(** The account constraints of [execute_payment.rs::ExecutePayment]. *)
Definition check_accounts (mandate_key : bytes) (acc : ExecutePayment.t)
    (params : PaymentParams.t) (st : Chain.t) : program_result unit :=
  let m := st.(Chain.mandate) in
  let s := st.(Chain.source) in
  require! acc.(ExecutePayment.asset_enabled) else AssetNotEnabled;
  require! bool_decide (acc.(ExecutePayment.asset_mint) = m.(PaymentMandate.allowed_mint)) else InvalidMint;
  require! bool_decide (acc.(ExecutePayment.asset_token_program) = acc.(ExecutePayment.token_program))
    else InvalidTokenProgram;
  require! bool_decide (st.(Chain.receipts) !! params.(PaymentParams.invoice_hash) = None)
    else AccountAlreadyInUse;
  require! bool_decide (acc.(ExecutePayment.agent) = m.(PaymentMandate.approved_agent)) else ConstraintAddress;
  require! bool_decide (acc.(ExecutePayment.allowed_mint) = m.(PaymentMandate.allowed_mint)) else InvalidMint;
  require! bool_decide (acc.(ExecutePayment.mint_program) = acc.(ExecutePayment.token_program))
    else InvalidTokenProgram;
  require! bool_decide (acc.(ExecutePayment.source_key) = m.(PaymentMandate.source_token_account))
    else ConstraintAddress;
  require! bool_decide (s.(TokenAccount.owner) = m.(PaymentMandate.owner)) else InvalidSourceTokenAccount;
  require! bool_decide (s.(TokenAccount.mint) = m.(PaymentMandate.allowed_mint)) else InvalidSourceMint;
  require! bool_decide (s.(TokenAccount.delegate) = Some mandate_key) else InvalidSourceTokenAccount;
  require! params.(PaymentParams.amount) <=? s.(TokenAccount.delegated_amount) else InvalidSourceTokenAccount;
  require! bool_decide (acc.(ExecutePayment.source_program) = acc.(ExecutePayment.token_program))
    else InvalidTokenProgram;
  require! is_mandate_nonce m.(PaymentMandate.legacy_allowed_recipient)
      || bool_decide (m.(PaymentMandate.legacy_allowed_recipient) = default_key)
      || bool_decide (acc.(ExecutePayment.recipient_key) = m.(PaymentMandate.legacy_allowed_recipient))
    else InvalidRecipient;
  require! bool_decide (acc.(ExecutePayment.recipient_mint) = m.(PaymentMandate.allowed_mint))
    else InvalidRecipientMint;
  require! bool_decide (acc.(ExecutePayment.recipient_program) = acc.(ExecutePayment.token_program))
    else InvalidTokenProgram;
  POk tt.

(** The arguments of the transfer *)
Definition transfer_of (acc : ExecutePayment.t) (params : PaymentParams.t) (st : Chain.t) : Transfer.t :=
  Transfer.mk acc.(ExecutePayment.source_key) acc.(ExecutePayment.recipient_key) acc.(ExecutePayment.movable)
    st.(Chain.source) params.(PaymentParams.amount).

Definition RECEIPT_SNAPSHOT_VERSION : Z := 1.

(** [lib.rs::execute_payment] *)
Definition execute_payment (mandate_key : bytes) (acc : ExecutePayment.t) (current_slot : Z)
    (params : PaymentParams.t) (st : Chain.t) : program_result Chain.t :=
  pbind (check_accounts mandate_key acc params st) (λ _,
  let m := st.(Chain.mandate) in
  pbind (validate_payment m params current_slot) (λ _,
  pbind (checked_add m.(PaymentMandate.amount_spent) params.(PaymentParams.amount) TotalLimitExceeded)
    (λ new_amount_spent,
  pbind (checked_add m.(PaymentMandate.payment_count) 1 PaymentCountExceeded)
    (λ new_payment_count,
  pbind (TokenCpi.transfer_checked acc.(ExecutePayment.token) (transfer_of acc params st)) (λ source,
  let m' := PaymentMandate.mk m.(PaymentMandate.owner) m.(PaymentMandate.approved_agent)
    m.(PaymentMandate.source_token_account) m.(PaymentMandate.allowed_mint)
    m.(PaymentMandate.legacy_allowed_recipient) m.(PaymentMandate.max_per_payment)
    m.(PaymentMandate.total_limit) new_amount_spent new_payment_count
    m.(PaymentMandate.expires_at_slot) m.(PaymentMandate.max_payment_count)
    m.(PaymentMandate.cooldown_slots) current_slot m.(PaymentMandate.paused)
    m.(PaymentMandate.revoked) m.(PaymentMandate.bump) in
  let receipt := Receipt.mk mandate_key params.(PaymentParams.invoice_hash)
    params.(PaymentParams.payment_id) m.(PaymentMandate.allowed_mint)
    m.(PaymentMandate.source_token_account) acc.(ExecutePayment.recipient_key)
    params.(PaymentParams.amount) acc.(ExecutePayment.agent) current_slot
    params.(PaymentParams.signature_reference) RECEIPT_STATUS_SETTLED
    acc.(ExecutePayment.receipt_bump) RECEIPT_SNAPSHOT_VERSION
    m.(PaymentMandate.max_per_payment) m.(PaymentMandate.total_limit)
    new_amount_spent new_payment_count m.(PaymentMandate.max_payment_count)
    m.(PaymentMandate.expires_at_slot) m.(PaymentMandate.cooldown_slots) (zero_bytes 32) in
  POk (Chain.mk m' source
    (<[params.(PaymentParams.invoice_hash) := receipt]> st.(Chain.receipts)))))))).

(** ** Account bytes *)

Definition u64_bytes (z : Z) : bytes := le_bytes 8 z.
Definition u8_bytes (z : Z) : bytes := [byte_of z].
Definition flag_byte (b : bool) : bytes := [byte_of (if b then 1 else 0)].

(** A serialized [PaymentMandate]: discriminator, then the fields in order. *)
Definition mandate_account (m : PaymentMandate.t) : bytes :=
  ACCOUNT_DISCRIMINATORS.paymentMandate
  ++ m.(PaymentMandate.owner) ++ m.(PaymentMandate.approved_agent)
  ++ m.(PaymentMandate.source_token_account) ++ m.(PaymentMandate.allowed_mint)
  ++ m.(PaymentMandate.legacy_allowed_recipient)
  ++ u64_bytes m.(PaymentMandate.max_per_payment) ++ u64_bytes m.(PaymentMandate.total_limit)
  ++ u64_bytes m.(PaymentMandate.amount_spent) ++ u64_bytes m.(PaymentMandate.payment_count)
  ++ u64_bytes m.(PaymentMandate.expires_at_slot) ++ u64_bytes m.(PaymentMandate.max_payment_count)
  ++ u64_bytes m.(PaymentMandate.cooldown_slots) ++ u64_bytes m.(PaymentMandate.last_payment_slot)
  ++ flag_byte m.(PaymentMandate.paused) ++ flag_byte m.(PaymentMandate.revoked)
  ++ u8_bytes m.(PaymentMandate.bump).

(** The first 282 bytes of a [PaymentReceipt], as the original program wrote it. *)
Definition receipt_account_v1 (r : Receipt.t) : bytes :=
  ACCOUNT_DISCRIMINATORS.paymentReceipt
  ++ r.(Receipt.mandate) ++ r.(Receipt.invoice_hash) ++ r.(Receipt.payment_id)
  ++ r.(Receipt.mint) ++ r.(Receipt.source_token_account) ++ r.(Receipt.recipient_token_account)
  ++ u64_bytes r.(Receipt.amount) ++ r.(Receipt.agent) ++ u64_bytes r.(Receipt.executed_at_slot)
  ++ r.(Receipt.signature_reference) ++ u8_bytes r.(Receipt.status) ++ u8_bytes r.(Receipt.bump).

(** The policy snapshot appended by the current program. *)
Definition receipt_tail (r : Receipt.t) : bytes :=
  u8_bytes r.(Receipt.snapshot_version)
  ++ u64_bytes r.(Receipt.policy_max_per_payment) ++ u64_bytes r.(Receipt.policy_total_limit)
  ++ u64_bytes r.(Receipt.policy_amount_spent_after) ++ u64_bytes r.(Receipt.policy_payment_count_after)
  ++ u64_bytes r.(Receipt.policy_max_payment_count) ++ u64_bytes r.(Receipt.policy_expires_at_slot)
  ++ u64_bytes r.(Receipt.policy_cooldown_slots) ++ r.(Receipt.reserved).

Definition receipt_account (r : Receipt.t) : bytes := receipt_account_v1 r ++ receipt_tail r.

(** Field widths the Rust types guarantee. *)
Definition is_key (k : bytes) : Prop := length k = 32%nat.
Definition is_u64 (z : Z) : Prop := 0 <= z <= U64_MAX.

Record mandate_wf (m : PaymentMandate.t) : Prop := {
  wf_owner : is_key m.(PaymentMandate.owner);
  wf_agent : is_key m.(PaymentMandate.approved_agent);
  wf_source : is_key m.(PaymentMandate.source_token_account);
  wf_mint : is_key m.(PaymentMandate.allowed_mint);
  wf_recipient : is_key m.(PaymentMandate.legacy_allowed_recipient);
  wf_max : is_u64 m.(PaymentMandate.max_per_payment);
  wf_total : is_u64 m.(PaymentMandate.total_limit);
  wf_spent : is_u64 m.(PaymentMandate.amount_spent);
  wf_count : is_u64 m.(PaymentMandate.payment_count);
  wf_expires : is_u64 m.(PaymentMandate.expires_at_slot);
  wf_max_count : is_u64 m.(PaymentMandate.max_payment_count);
  wf_cooldown : is_u64 m.(PaymentMandate.cooldown_slots);
  wf_last : is_u64 m.(PaymentMandate.last_payment_slot);
}.

Record receipt_wf (r : Receipt.t) : Prop := {
  rwf_mandate : is_key r.(Receipt.mandate);
  rwf_invoice : is_key r.(Receipt.invoice_hash);
  rwf_payment : is_key r.(Receipt.payment_id);
  rwf_mint : is_key r.(Receipt.mint);
  rwf_source : is_key r.(Receipt.source_token_account);
  rwf_recipient : is_key r.(Receipt.recipient_token_account);
  rwf_amount : is_u64 r.(Receipt.amount);
  rwf_agent : is_key r.(Receipt.agent);
  rwf_slot : is_u64 r.(Receipt.executed_at_slot);
  rwf_ref : is_key r.(Receipt.signature_reference);
  rwf_status : 0 <= r.(Receipt.status) < 256;
  rwf_bump : 0 <= r.(Receipt.bump) < 256;
  rwf_version : 0 <= r.(Receipt.snapshot_version) < 256;
  rwf_max : is_u64 r.(Receipt.policy_max_per_payment);
  rwf_total : is_u64 r.(Receipt.policy_total_limit);
  rwf_spent : is_u64 r.(Receipt.policy_amount_spent_after);
  rwf_count : is_u64 r.(Receipt.policy_payment_count_after);
  rwf_max_count : is_u64 r.(Receipt.policy_max_payment_count);
  rwf_expires : is_u64 r.(Receipt.policy_expires_at_slot);
  rwf_cooldown : is_u64 r.(Receipt.policy_cooldown_slots);
  rwf_reserved : is_key r.(Receipt.reserved);
}.

(** ** When a payment settles *)

(** The account constraints, as facts about the accounts. *)
Record constraints_agree (acc : ExecutePayment.t) (st : Chain.t) : Prop := {
  ag_enabled : acc.(ExecutePayment.asset_enabled) = true;
  ag_asset_mint : acc.(ExecutePayment.asset_mint) = st.(Chain.mandate).(PaymentMandate.allowed_mint);
  ag_asset_program : acc.(ExecutePayment.asset_token_program) = acc.(ExecutePayment.token_program);
  ag_mint_program : acc.(ExecutePayment.mint_program) = acc.(ExecutePayment.token_program);
  ag_source_key :
    acc.(ExecutePayment.source_key) = st.(Chain.mandate).(PaymentMandate.source_token_account);
  ag_source_mint :
    st.(Chain.source).(TokenAccount.mint) = st.(Chain.mandate).(PaymentMandate.allowed_mint);
  ag_source_program : acc.(ExecutePayment.source_program) = acc.(ExecutePayment.token_program);
  ag_recipient_mint :
    acc.(ExecutePayment.recipient_mint) = st.(Chain.mandate).(PaymentMandate.allowed_mint);
  ag_recipient_program : acc.(ExecutePayment.recipient_program) = acc.(ExecutePayment.token_program);
  ag_recipient :
    is_mandate_nonce st.(Chain.mandate).(PaymentMandate.legacy_allowed_recipient) = true ∨
    st.(Chain.mandate).(PaymentMandate.legacy_allowed_recipient) = default_key ∨
    acc.(ExecutePayment.recipient_key) = st.(Chain.mandate).(PaymentMandate.legacy_allowed_recipient);
}.

(** With what only the token program looks at *)
Record accounts_agree (acc : ExecutePayment.t) (st : Chain.t) : Prop := {
  ag_constraints : constraints_agree acc st;
  ag_movable : acc.(ExecutePayment.movable) = true;
}.

(** The conditions on the payment itself. *)
Record payment_fits (mandate_key : bytes) (acc : ExecutePayment.t) (slot : Z)
    (p : PaymentParams.t) (st : Chain.t) : Prop := {
  fit_agent : acc.(ExecutePayment.agent) = st.(Chain.mandate).(PaymentMandate.approved_agent);
  fit_mint : acc.(ExecutePayment.allowed_mint) = st.(Chain.mandate).(PaymentMandate.allowed_mint);
  fit_new : st.(Chain.receipts) !! p.(PaymentParams.invoice_hash) = None;
  fit_owner : st.(Chain.source).(TokenAccount.owner) = st.(Chain.mandate).(PaymentMandate.owner);
  fit_delegate : st.(Chain.source).(TokenAccount.delegate) = Some mandate_key;
  fit_allowance : p.(PaymentParams.amount) <= st.(Chain.source).(TokenAccount.delegated_amount);
  fit_balance : p.(PaymentParams.amount) <= st.(Chain.source).(TokenAccount.amount);
  fit_revoked : st.(Chain.mandate).(PaymentMandate.revoked) = false;
  fit_paused : st.(Chain.mandate).(PaymentMandate.paused) = false;
  fit_expiry : slot < st.(Chain.mandate).(PaymentMandate.expires_at_slot);
  fit_amount : 0 < p.(PaymentParams.amount) <= st.(Chain.mandate).(PaymentMandate.max_per_payment);
  fit_invoice : p.(PaymentParams.invoice_hash) ≠ zero_bytes 32;
  fit_id : p.(PaymentParams.payment_id) ≠ zero_bytes 32;
  fit_ref : p.(PaymentParams.signature_reference) ≠ zero_bytes 32;
  fit_total : st.(Chain.mandate).(PaymentMandate.amount_spent) + p.(PaymentParams.amount)
    <= st.(Chain.mandate).(PaymentMandate.total_limit);
  fit_spent_u64 : st.(Chain.mandate).(PaymentMandate.amount_spent) + p.(PaymentParams.amount) <= U64_MAX;
  fit_count_u64 : st.(Chain.mandate).(PaymentMandate.payment_count) + 1 <= U64_MAX;
  fit_count : st.(Chain.mandate).(PaymentMandate.max_payment_count) = 0 ∨
    st.(Chain.mandate).(PaymentMandate.payment_count) + 1
      <= st.(Chain.mandate).(PaymentMandate.max_payment_count);
  fit_cooldown : 0 < st.(Chain.mandate).(PaymentMandate.last_payment_slot) →
    st.(Chain.mandate).(PaymentMandate.last_payment_slot)
      + st.(Chain.mandate).(PaymentMandate.cooldown_slots) <= Z.min slot U64_MAX;
}.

- _Task_:
For every line above that has "paused" in it, copy the line.

- _Exercise output_:
    m.(PaymentMandate.cooldown_slots) current_slot m.(PaymentMandate.paused)
  ++ flag_byte m.(PaymentMandate.paused) ++ flag_byte m.(PaymentMandate.revoked)
  fit_paused : st.(Chain.mandate).(PaymentMandate.paused) = false;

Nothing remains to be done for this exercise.